**Entries supplied:**
(* ===== verification/Text.v ===== *)
(** * Text: Rust strings and decimal numbers

    A [&str] is the list of its Unicode scalar values.  Models what the
    sources use of [str] and of the integer types' [Display] and [FromStr]
    implementations; shared by the components that read or print text. *)

From Stdlib Require Import Lia.
From stdpp Require Import base tactics list strings numbers.
From S2P Require Import Prelude.

Open Scope N_scope.

(** ** Characters and literals *)

Definition char : Set := N.
Definition str : Set := list char.

Definition char_of_ascii (c : Ascii.ascii) : char := Ascii.N_of_ascii c.

(** A string literal of ASCII characters. *)
Fixpoint lit (s : string) : str :=
  match s with
  | EmptyString => []
  | String c rest => char_of_ascii c :: lit rest
  end.

Definition is_ascii_digit (c : char) : bool := N.leb 48 c && N.leb c 57.

(** [char::is_whitespace]: the [White_Space] property. *)
Definition is_whitespace (c : char) : bool :=
  (N.leb 9 c && N.leb c 13) || N.eqb c 32 || N.eqb c 0x85 || N.eqb c 0xA0
  || N.eqb c 0x1680 || (N.leb 0x2000 c && N.leb c 0x200A) || N.eqb c 0x2028
  || N.eqb c 0x2029 || N.eqb c 0x202F || N.eqb c 0x205F || N.eqb c 0x3000.

(** ** Slicing *)

Fixpoint strip_prefix (p s : str) : option str :=
  match p, s with
  | [], _ => Some s
  | c :: p', d :: s' => if N.eqb c d then strip_prefix p' s' else None
  | _ :: _, [] => None
  end.

(** The text before the first character that satisfies [f], and the rest:
    [s.find(f).unwrap_or(s.len())] and the two slices at it. *)
Fixpoint split_at_first (f : char → bool) (s : str) : str * str :=
  match s with
  | [] => ([], [])
  | c :: s' => if f c then ([], s) else let '(a, b) := split_at_first f s' in (c :: a, b)
  end.

(** [s.split_once(sep)] for a one-character separator. *)
Definition split_once (sep : char) (s : str) : option (str * str) :=
  match split_at_first (N.eqb sep) s with
  | (_, []) => None
  | (a, _ :: b) => Some (a, b)
  end.

(** [s.split(sep)] for a one-character separator. *)
Fixpoint split (sep : char) (s : str) : list str :=
  match s with
  | [] => [[]]
  | c :: s' =>
      if N.eqb sep c then [] :: split sep s'
      else match split sep s' with
           | [] => [[c]]
           | w :: ws => (c :: w) :: ws
           end
  end.

Fixpoint trim_start_matches (f : char → bool) (s : str) : str :=
  match s with
  | [] => []
  | c :: s' => if f c then trim_start_matches f s' else s
  end.

Definition trim (s : str) : str :=
  reverse (trim_start_matches is_whitespace (reverse (trim_start_matches is_whitespace s))).

(** ** Unsigned integers as text *)

(** [to_string] of an unsigned integer; its binary length bounds the number
    of digits. *)
Fixpoint decimal_loop (fuel : nat) (n : N) (acc : str) : str :=
  match fuel with
  | O => acc
  | S fuel =>
      let acc := (48 + n mod 10) :: acc in
      if N.eqb (n / 10) 0 then acc else decimal_loop fuel (n / 10) acc
  end.

Definition decimal (n : N) : str := decimal_loop (S (N.size_nat n)) n [].

Inductive IntErrorKind : Set := EmptyInput | InvalidDigit | PosOverflow.

#[global] Instance int_error_eq_dec : EqDecision IntErrorKind.
Proof. solve_decision. Defined.

(** The loop of [str::parse::<uN>()] for an unsigned type of greatest value
    [max]: at each character the digit is checked first, then the product,
    then the sum. *)
Fixpoint parse_digits (max acc : N) (s : str) : result IntErrorKind N :=
  match s with
  | [] => Ok acc
  | c :: s' =>
      if negb (is_ascii_digit c) then Err InvalidDigit
      else if N.ltb max (acc * 10) then Err PosOverflow
      else if N.ltb max (acc * 10 + (c - 48)) then Err PosOverflow
      else parse_digits max (acc * 10 + (c - 48)) s'
  end.

(** A single sign is not a number, and an unsigned type has no minus. *)
Definition parse_uint (max : N) (s : str) : result IntErrorKind N :=
  match s with
  | [] => Err EmptyInput
  | [c] => if N.eqb c 43 || N.eqb c 45 then Err InvalidDigit else parse_digits max 0 s
  | c :: s' => if N.eqb c 43 then parse_digits max 0 s' else parse_digits max 0 s
  end.

Definition u128_max : N := 340282366920938463463374607431768211455.

(** ** Lemmas *)

(** The number a run of digits denotes, after [acc]. *)
Definition digits_value (acc : N) (s : str) : N := foldl (λ v c, v * 10 + (c - 48)) acc s.

Lemma digits_value_ge s acc : acc <= digits_value acc s.
Proof.
  revert acc. induction s as [|c s IH]; intros acc; cbn; [lia|].
  specialize (IH (acc * 10 + (c - 48))). unfold digits_value in IH. lia.
Qed.

Lemma parse_digits_ok max s acc :
  Forall (λ c, is_ascii_digit c = true) s → digits_value acc s <= max →
  parse_digits max acc s = Ok (digits_value acc s).
Proof.
  intros Hs. revert acc. induction Hs as [|c s Hc Hs IH]; intros acc Hm; [done|].
  cbn [parse_digits]. rewrite Hc. cbn [negb].
  pose proof (digits_value_ge s (acc * 10 + (c - 48))) as Hge.
  change (digits_value acc (c :: s)) with (digits_value (acc * 10 + (c - 48)) s) in *.
  destruct (N.ltb_spec max (acc * 10)); [lia|].
  destruct (N.ltb_spec max (acc * 10 + (c - 48))); [lia|]. by apply IH.
Qed.

Lemma size_nat_div10 n : n ≠ 0 → (N.size_nat (n / 10) < N.size_nat n)%nat.
Proof.
  intros Hn. assert (n / 10 <= N.div2 n) as Hle.
  { rewrite N.div2_div. apply N.div_le_compat_l. lia. }
  assert (N.size_nat (n / 10) <= N.size_nat (N.div2 n))%nat as Hs.
  { assert (∀ a b, a <= b → N.size a <= N.size b) as Hm.
    { intros a b Hab. destruct (decide (a = 0)) as [->|Ha]; [apply N.le_0_l|].
      rewrite !N.size_log2 by lia. apply -> N.succ_le_mono. by apply N.log2_le_mono. }
    specialize (Hm _ _ Hle).
    assert (∀ a, N.size a = N.of_nat (N.size_nat a)) as Hsz.
    { intros [|p]; [done|]. simpl. clear. induction p as [p IH|p IH|]; simpl; [..|done]; lia. }
    rewrite !Hsz in Hm. lia. }
  destruct n as [|[p|p|]]; simpl in *; lia.
Qed.

Lemma decimal_loop_spec fuel n acc :
  (N.size_nat n < fuel)%nat →
  ∃ ds, decimal_loop fuel n acc = ds ++ acc ∧ ds ≠ [] ∧
    Forall (λ c, is_ascii_digit c = true) ds ∧
    ∀ v, digits_value v ds = v * 10 ^ N.of_nat (length ds) + n.
Proof.
  revert n acc. induction fuel as [|fuel IH]; intros n acc Hf; [lia|]. cbn [decimal_loop].
  assert (n mod 10 < 10) as Hm by (apply N.mod_lt; lia).
  pose proof (N.div_mod' n 10) as Hdm.
  pose proof (size_nat_div10 n) as Hs.
  revert Hm Hdm Hs. generalize (n mod 10) (n / 10). intros d q Hm Hdm Hs.
  assert (is_ascii_digit (48 + d) = true) as Hd.
  { unfold is_ascii_digit. apply andb_true_iff. split; apply N.leb_le; lia. }
  destruct (N.eqb_spec q 0) as [E|E].
  - exists [48 + d]. split; [done|]. split; [done|]. split; [by apply Forall_singleton|].
    intros v. cbn -[N.add N.sub N.mul]. lia.
  - destruct (IH q ((48 + d) :: acc) ltac:(lia)) as (ds & -> & Hne & Hds & Hv).
    exists (ds ++ [48 + d]). split; [by rewrite <-app_assoc|].
    split; [by destruct ds|]. split; [apply Forall_app_2; [done|by apply Forall_singleton]|].
    intros v. unfold digits_value in *. rewrite foldl_app, Hv, length_app. cbn [foldl length].
    replace (N.of_nat (length ds + 1)) with (N.succ (N.of_nat (length ds))) by lia.
    rewrite N.pow_succ_r'. lia.
Qed.

Lemma decimal_spec n :
  decimal n ≠ [] ∧ Forall (λ c, is_ascii_digit c = true) (decimal n) ∧
  digits_value 0 (decimal n) = n.
Proof.
  destruct (decimal_loop_spec (S (N.size_nat n)) n [] ltac:(lia)) as (ds & E & Hne & Hd & Hv).
  unfold decimal. rewrite E, app_nil_r. split; [done|]. split; [done|]. rewrite Hv. lia.
Qed.

(** A run of digits whose value fits. *)
Lemma parse_uint_digits max s :
  s ≠ [] → Forall (λ c, is_ascii_digit c = true) s → digits_value 0 s <= max →
  parse_uint max s = Ok (digits_value 0 s).
Proof.
  intros Hne Hd Hm. pose proof (parse_digits_ok max s 0 Hd Hm) as Hp.
  destruct s as [|c [|c' s]]; [done|..];
    apply Forall_cons_1 in Hd as [Hc _]; unfold is_ascii_digit in Hc; bool_to_prop; simpl.
  - destruct (N.eqb_spec c 43); [lia|]. by destruct (N.eqb_spec c 45); [lia|].
  - by destruct (N.eqb_spec c 43); [lia|].
Qed.

(** Printing a number that fits a type and parsing it back. *)
Lemma parse_decimal max n : n <= max → parse_uint max (decimal n) = Ok n.
Proof.
  intros Hn. destruct (decimal_spec n) as (Hne & Hd & Hv).
  rewrite parse_uint_digits by (try done; by rewrite Hv). by rewrite Hv.
Qed.

(** Trimming removes what it should and nothing else. *)
Lemma trim_start_app f a b :
  Forall (λ c, f c = true) a → (match b with [] => True | c :: _ => f c = false end) →
  trim_start_matches f (a ++ b) = b.
Proof.
  induction 1 as [|c a Hc Ha IH]; intros Hb; cbn; [|by rewrite Hc, IH].
  destruct b as [|d b]; [done|]. cbn. by rewrite Hb.
Qed.

Lemma trim_app a b c :
  Forall (λ x, is_whitespace x = true) a → Forall (λ x, is_whitespace x = true) c →
  (match b with [] => True | x :: _ => is_whitespace x = false end) →
  (match reverse b with [] => True | x :: _ => is_whitespace x = false end) →
  b ≠ [] → trim (a ++ b ++ c) = b.
Proof.
  intros Ha Hc Hb Hr Hne. unfold trim. rewrite trim_start_app; [|done|by destruct b].
  rewrite reverse_app, trim_start_app; [by apply reverse_involutive|by apply Forall_reverse|done].
Qed.

(** Splitting after a run that does not meet the test. *)
Lemma split_at_first_app f a b :
  Forall (λ c, f c = false) a → (match b with [] => True | c :: _ => f c = true end) →
  split_at_first f (a ++ b) = (a, b).
Proof.
  induction 1 as [|c a Hc Ha IH]; intros Hb; cbn.
  - destruct b as [|d b]; [done|]. cbn. by rewrite Hb.
  - by rewrite Hc, IH.
Qed.

Lemma split_once_app sep a b :
  Forall (λ c, c ≠ sep) a → split_once sep (a ++ sep :: b) = Some (a, b).
Proof.
  intros Ha. unfold split_once. rewrite split_at_first_app; [done| |apply N.eqb_refl].
  eapply Forall_impl; [|exact Ha]. intros c Hc. apply N.eqb_neq. congruence.
Qed.

Lemma strip_prefix_app p s : strip_prefix p (p ++ s) = Some s.
Proof. induction p as [|c p IH]; [done|]. cbn. by rewrite N.eqb_refl. Qed.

**About this task:**
Within the listing above, tally the lines holding the word "then". Give the tally only.

**Output of the task:**
12